*** Opening of Study material ***

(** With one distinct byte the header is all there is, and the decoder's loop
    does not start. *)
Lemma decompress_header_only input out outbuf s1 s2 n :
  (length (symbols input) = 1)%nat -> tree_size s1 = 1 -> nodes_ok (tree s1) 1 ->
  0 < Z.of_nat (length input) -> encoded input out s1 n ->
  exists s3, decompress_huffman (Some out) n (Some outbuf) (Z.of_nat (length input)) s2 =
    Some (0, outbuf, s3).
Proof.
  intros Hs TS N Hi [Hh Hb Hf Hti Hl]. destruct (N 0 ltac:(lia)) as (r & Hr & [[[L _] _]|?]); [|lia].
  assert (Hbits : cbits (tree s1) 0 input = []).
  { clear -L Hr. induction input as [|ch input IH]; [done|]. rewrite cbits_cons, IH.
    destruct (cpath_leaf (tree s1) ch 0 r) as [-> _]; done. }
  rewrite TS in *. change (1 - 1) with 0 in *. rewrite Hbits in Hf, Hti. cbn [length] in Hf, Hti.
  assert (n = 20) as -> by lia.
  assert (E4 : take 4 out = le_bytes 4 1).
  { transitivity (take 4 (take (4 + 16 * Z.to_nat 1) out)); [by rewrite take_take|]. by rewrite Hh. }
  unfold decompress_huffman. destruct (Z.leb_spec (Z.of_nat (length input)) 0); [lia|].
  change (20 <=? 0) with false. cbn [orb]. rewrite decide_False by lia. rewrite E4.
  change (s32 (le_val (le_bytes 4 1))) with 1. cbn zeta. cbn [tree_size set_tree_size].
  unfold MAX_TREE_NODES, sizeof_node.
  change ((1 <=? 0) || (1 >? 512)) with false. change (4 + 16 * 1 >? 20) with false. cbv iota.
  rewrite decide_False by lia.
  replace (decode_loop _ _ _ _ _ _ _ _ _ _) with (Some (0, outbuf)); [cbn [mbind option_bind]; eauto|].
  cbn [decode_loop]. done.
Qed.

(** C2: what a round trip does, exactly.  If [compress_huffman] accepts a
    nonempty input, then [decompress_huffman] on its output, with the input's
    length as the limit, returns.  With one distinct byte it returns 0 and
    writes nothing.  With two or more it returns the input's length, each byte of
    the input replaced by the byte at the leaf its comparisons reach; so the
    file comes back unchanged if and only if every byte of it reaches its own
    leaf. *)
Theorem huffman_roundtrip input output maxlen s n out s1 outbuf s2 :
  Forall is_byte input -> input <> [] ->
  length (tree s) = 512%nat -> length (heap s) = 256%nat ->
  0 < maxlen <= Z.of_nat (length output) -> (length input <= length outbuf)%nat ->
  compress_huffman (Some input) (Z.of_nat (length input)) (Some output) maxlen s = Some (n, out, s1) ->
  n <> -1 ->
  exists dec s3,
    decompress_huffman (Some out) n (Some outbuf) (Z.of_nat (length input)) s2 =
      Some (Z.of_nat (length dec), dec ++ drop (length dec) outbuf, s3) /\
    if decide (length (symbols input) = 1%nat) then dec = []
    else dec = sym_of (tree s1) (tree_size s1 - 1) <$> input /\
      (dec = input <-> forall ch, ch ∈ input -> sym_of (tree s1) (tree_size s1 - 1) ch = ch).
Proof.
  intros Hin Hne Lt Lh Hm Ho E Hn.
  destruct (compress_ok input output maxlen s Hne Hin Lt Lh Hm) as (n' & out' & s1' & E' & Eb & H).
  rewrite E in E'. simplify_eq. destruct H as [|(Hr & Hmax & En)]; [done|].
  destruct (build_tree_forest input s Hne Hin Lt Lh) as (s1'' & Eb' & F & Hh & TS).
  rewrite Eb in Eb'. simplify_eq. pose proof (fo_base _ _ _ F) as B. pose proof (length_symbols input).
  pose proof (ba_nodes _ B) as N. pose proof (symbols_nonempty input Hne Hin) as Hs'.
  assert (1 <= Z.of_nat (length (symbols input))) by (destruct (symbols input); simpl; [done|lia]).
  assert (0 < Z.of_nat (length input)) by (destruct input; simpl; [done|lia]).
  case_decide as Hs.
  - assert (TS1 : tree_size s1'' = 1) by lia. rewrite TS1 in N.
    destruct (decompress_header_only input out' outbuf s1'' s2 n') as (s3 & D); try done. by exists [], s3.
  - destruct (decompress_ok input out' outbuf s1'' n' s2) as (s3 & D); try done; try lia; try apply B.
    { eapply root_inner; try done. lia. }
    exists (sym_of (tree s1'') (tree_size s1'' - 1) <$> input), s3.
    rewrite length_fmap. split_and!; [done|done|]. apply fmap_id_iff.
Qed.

*** Close of Study material ***

Output the line containing "assert (0 <" and every line after it through the final line of the records above, exactly as written and nothing else.

Answer below ->
  assert (0 < Z.of_nat (length input)) by (destruct input; simpl; [done|lia]).
  case_decide as Hs.
  - assert (TS1 : tree_size s1'' = 1) by lia. rewrite TS1 in N.
    destruct (decompress_header_only input out' outbuf s1'' s2 n') as (s3 & D); try done. by exists [], s3.
  - destruct (decompress_ok input out' outbuf s1'' n' s2) as (s3 & D); try done; try lia; try apply B.
    { eapply root_inner; try done. lia. }
    exists (sym_of (tree s1'') (tree_size s1'' - 1) <$> input), s3.
    rewrite length_fmap. split_and!; [done|done|]. apply fmap_id_iff.
Qed.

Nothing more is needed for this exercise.